Some outcomes were bleak. Four of the cooled patients had critical complications, including heart abnormalities and hemorrhaging, compared with two of the non-cooled patients. Three hypothermia patients died within three months, compared with two of the non-cooled patients. But Krieger says a closer look at the results makes hypothermia look better.

"In the hypothermia group there were three deaths, one case of severe disability, one case of moderate disability, with the rest of the patients showing no deficit," he says. "So 50 percent of the patients had a good outcome. In the other group, there were two deaths, three patients in a vegetative state, one patient with severe disability, two with inhibitive disabilities and just one good outcome."

The findings, which are reported in the August issue of Stroke, a journal of the American Heart Association, will lead to a larger study involving 40 patients, Krieger says.

The new study will involve another method to achieve hypothermia. Instead of external cooling, body temperature will be lowered by internal catheters in about 30 minutes. That could improve the effectiveness of the treatment, Krieger says.

Hypothermia definitely is an experimental treatment, says Dr.

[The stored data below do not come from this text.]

Lemma server_name_enc pre ns rest o elen :
  Forall wf_name ns -> o = zlen pre -> elen = zlen (ext_data (ServerName ns)) ->
  elen < 65536 -> o + elen <= 4294967296 - 131072 ->
  exists r, server_name (pre ++ ext_data (ServerName ns) ++ rest) o elen = Ok r /\
    result_bytes r = sni_result (first_host ns).
Proof.
  intros Hwf -> -> Hd Hle. unfold ext_data in *. set (n := enc_names ns) in *.
  set (p := pre ++ _ ++ rest). rewrite zlen_app, zlen_put16 in *. zlen_pose.
  unfold server_name. unwrap. rewrite (proj2 (Z.ltb_ge _ (zlen pre + 2))) by lia.
  replace (rd16 p (zlen pre)) with (@Ok Z (zlen n)).
  2: { unfold p, rd16. rewrite <- app_assoc. symmetry. apply load_be16_at; [done|lia]. }
  cbn [mbind outcome_bind]. unwrap. rewrite (proj2 (Z.ltb_ge _ (zlen pre + (2 + zlen n)))) by lia.
  edestruct (name_loop_enc (S (Z.to_nat (zlen pre + (2 + zlen n)))) (pre ++ put16 (zlen n))
    ns rest (zlen pre + 2)) as (r & Hr & Hb); [done|zl|done|fold n; zl|fold n; zl|].
  fold n in Hr. rewrite <- app_assoc in Hr. rewrite app_assoc in Hr.
  rewrite zlen_app, zlen_put16 in Hr.
  replace (zlen pre + 2 + zlen n) with (zlen pre + (2 + zlen n)) in Hr by lia.
  unfold p. rewrite <- (app_assoc (put16 _)), app_assoc. rewrite Hr. cbn [mbind outcome_bind].
  destruct r as [sp|]; simpl in *; eexists; (split; [done|]); by rewrite <- Hb.
Qed.

Lemma ext_loop_enc fuel pre es rest o ext_end :
  Forall wf_ext es -> o = zlen pre -> ext_end = zlen pre + zlen (enc_exts es) ->
  ext_end <= 4294967296 - 131072 -> zlen (enc_exts es) < Z.of_nat fuel ->
  exists r, ext_loop fuel (pre ++ enc_exts es ++ rest) o ext_end = Ok r /\
    result_bytes r = sni_result (first_server_name es).
Proof.
  intros Hwf -> ->. revert pre es Hwf. induction fuel as [|fuel IH]; intros pre es Hwf Hle Hf.
  { zlen_pose. lia. }
  zlen_pose. unfold ext_loop; fold ext_loop. destruct es as [|e es].
  { change (enc_exts []) with (@nil byte) in *. rewrite zlen_nil in *. unwrap.
    case_cmp; [lia|]. by eexists. }
  inversion_clear Hwf as [|?? [Hd Ht] Hes]. rewrite enc_exts_cons, zlen_app, zlen_enc_ext in *.
  zlen_pose. set (p := pre ++ _ ++ rest). unwrap. case_cmp; [|lia].
  assert (p = pre ++ put16 (ext_type e) ++ put16 (zlen (ext_data e)) ++ ext_data e
    ++ enc_exts es ++ rest) as Hp by (unfold p, enc_ext; by rewrite <- !app_assoc).
  assert (0 <= ext_type e < 65536) as He by (destruct e; simpl in *; lia).
  replace (rd16 p (zlen pre)) with (@Ok Z (ext_type e)).
  2: { rewrite Hp. symmetry. by apply load_be16_at. }
  simpl. replace (rd16 p (zlen pre + 2)) with (@Ok Z (zlen (ext_data e))).
  2: { rewrite Hp. unfold rd16. rewrite (app_assoc pre). symmetry. apply load_be16_at; zl. }
  simpl. unwrap. case_cmp; [lia|]. destruct e as [ns|t d];
    unfold ext_type in *.
  - edestruct (server_name_enc (pre ++ put16 0 ++ put16 (zlen (ext_data (ServerName ns))))
      ns (enc_exts es ++ rest)) as (r & Hr & Hb); [done|done|done|done|zl|].
    rewrite <- !app_assoc, <- Hp in Hr. rewrite Z.eqb_refl.
    match type of Hr with server_name _ ?x _ = _ =>
      replace x with (zlen pre + 4) in Hr by zl end.
    rewrite Hr. eexists; split; [done|]. by rewrite Hb.
  - rewrite (proj2 (Z.eqb_neq t 0)) by lia.
    unfold p. rewrite <- (app_assoc (enc_ext _)), (app_assoc pre).
    replace (zlen pre + 4 + zlen (ext_data (OtherExtension t d)))
      with (zlen (pre ++ enc_ext (OtherExtension t d))) by zl.
    replace (zlen pre + (4 + zlen (ext_data (OtherExtension t d)) + zlen (enc_exts es)))
      with (zlen (pre ++ enc_ext (OtherExtension t d)) + zlen (enc_exts es)) by zl.
    apply IH; [done|zl|lia].
Qed.

(** Read a field of [p], whose contents [Hp] lists, at a given prefix. *)
Lemma rd8_field p pre b q i :
  p = pre ++ b :: q -> i = zlen pre -> rd8 p i = Ok (b2z b).
Proof. intros -> ->. by apply rd8_at. Qed.

Lemma rd16_field p pre n q i :
  p = pre ++ put16 n ++ q -> i = zlen pre -> 0 <= n < 65536 -> rd16 p i = Ok n.
Proof. intros -> -> ?. by apply load_be16_at. Qed.

Lemma b2z_z2b_small n : 0 <= n < 256 -> b2z (z2b n) = n.
Proof. intros. by rewrite b2z_z2b, Z.mod_small. Qed.

Lemma zlen_enc_ext_block es : zlen (enc_ext_block es) =
  match es with None => 0 | Some es => 2 + zlen (enc_exts es) end.
Proof. destruct es; unfold enc_ext_block; zl. Qed.

#[export] Hint Rewrite zlen_enc_ext_block : zlen.

Lemma zlen_enc_hello h : wf_hello h -> zlen (enc_hello h) =
  42 + zlen (session_id h) + zlen (cipher_suites h) + zlen (compression_methods h)
  + zlen (enc_ext_block (extensions h)).
Proof.
  intros (? & ? & ? & ? & ? & ?). unfold enc_hello, enc_body.
  autorewrite with zlen. zlen_pose. lia.
Qed.

(** The fields in front of the extensions, where [parseClientHello] reads them. *)
Lemma hello_fields h rest : wf_hello h ->
  let p := enc_hello h ++ rest in
  let ns := zlen (session_id h) in let nc := zlen (cipher_suites h) in
  let nm := zlen (compression_methods h) in
  rd8 p 0 = Ok 1 /\ rd8 p (4 + (2 + 32)) = Ok ns /\ rd16 p (4 + (2 + 32) + (1 + ns)) = Ok nc /\
  rd8 p (4 + (2 + 32) + (1 + ns) + (2 + nc)) = Ok nm /\
  exists pre, p = pre ++ enc_ext_block (extensions h) ++ rest /\
    zlen pre = 4 + (2 + 32) + (1 + ns) + (2 + nc) + (1 + nm).
Proof.
  intros (Hv & Hr & Hs & Hc & Hm & _). cbv zeta. set (p := enc_hello h ++ rest).
  set (pre0 := x01 :: put24 (zlen (enc_body h)) ++ legacy_version h ++ random h).
  set (blk := enc_ext_block (extensions h)).
  assert (zlen pre0 = 38) as Hpre0 by (unfold pre0; zl).
  assert (p = pre0 ++ z2b (zlen (session_id h)) :: session_id h
    ++ put16 (zlen (cipher_suites h)) ++ cipher_suites h
    ++ z2b (zlen (compression_methods h)) :: compression_methods h ++ blk ++ rest) as Hp.
  { unfold p, enc_hello, hello_message, pre0, blk. unfold enc_body at 2.
    rewrite <- !app_comm_cons, <- !app_assoc. do 4 f_equal.
    by rewrite <- !app_comm_cons, <- !app_assoc, <- !app_comm_cons, <- !app_assoc. }
  zlen_pose. assert (rd8 p 0 = Ok 1) as E0 by done.
  clearbody p. set (ns := zlen (session_id h)) in *. set (nc := zlen (cipher_suites h)) in *.
  set (nm := zlen (compression_methods h)) in *.
  pose proof (rd8_field p _ _ _ (4 + (2 + 32)) Hp ltac:(lia)) as E1.
  rewrite b2z_z2b_small in E1 by lia.
  rewrite (cons_middle _ pre0), (app_assoc pre0), (app_assoc (pre0 ++ _)) in Hp.
  assert (rd16 p (4 + (2 + 32) + (1 + ns)) = Ok nc) as E2
    by (eapply rd16_field; [exact Hp|zl|lia]).
  rewrite (app_assoc _ (put16 nc)), (app_assoc _ (cipher_suites h)) in Hp.
  pose proof (rd8_field p _ _ _ (4 + (2 + 32) + (1 + ns) + (2 + nc)) Hp ltac:(zl)) as E3.
  rewrite b2z_z2b_small in E3 by lia.
  rewrite (cons_middle (z2b nm)), (app_assoc _ [z2b nm]),
    (app_assoc _ (compression_methods h)) in Hp.
  split_and!; try done. eexists. split; [exact Hp|zl].
Qed.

Mark J. Alberts, director of the stroke program at Northwestern University School of Medicine in Chicago and a spokesman for the American Heart Association.

"While the general approach is promising, this is preliminary work that needs to be further studied and expanded," Alberts says. "The number of patients treated was very small, the benefits were marginal at best, and there were significant complications associated with hypothermia."

"Hypothermia has been studied before for several difficult disorders, such as stroke and head trauma," Alberts says. "It seems to work well in laboratory studies, but in humans you run into side effects, and the benefits in humans don't seem to be as great as predicted by the laboratory studies."

Krieger looks at the bright side: "This was a small trial, not a randomized trial, but it works."

What To Do

Prevention of stroke is infinitely better than treatment, so attention to preventive measures, such as controlling high blood pressure, is wise.

For information on stroke and its prevention, consult the American Heart Association or the National Institute of Neurological Disorders and Stroke.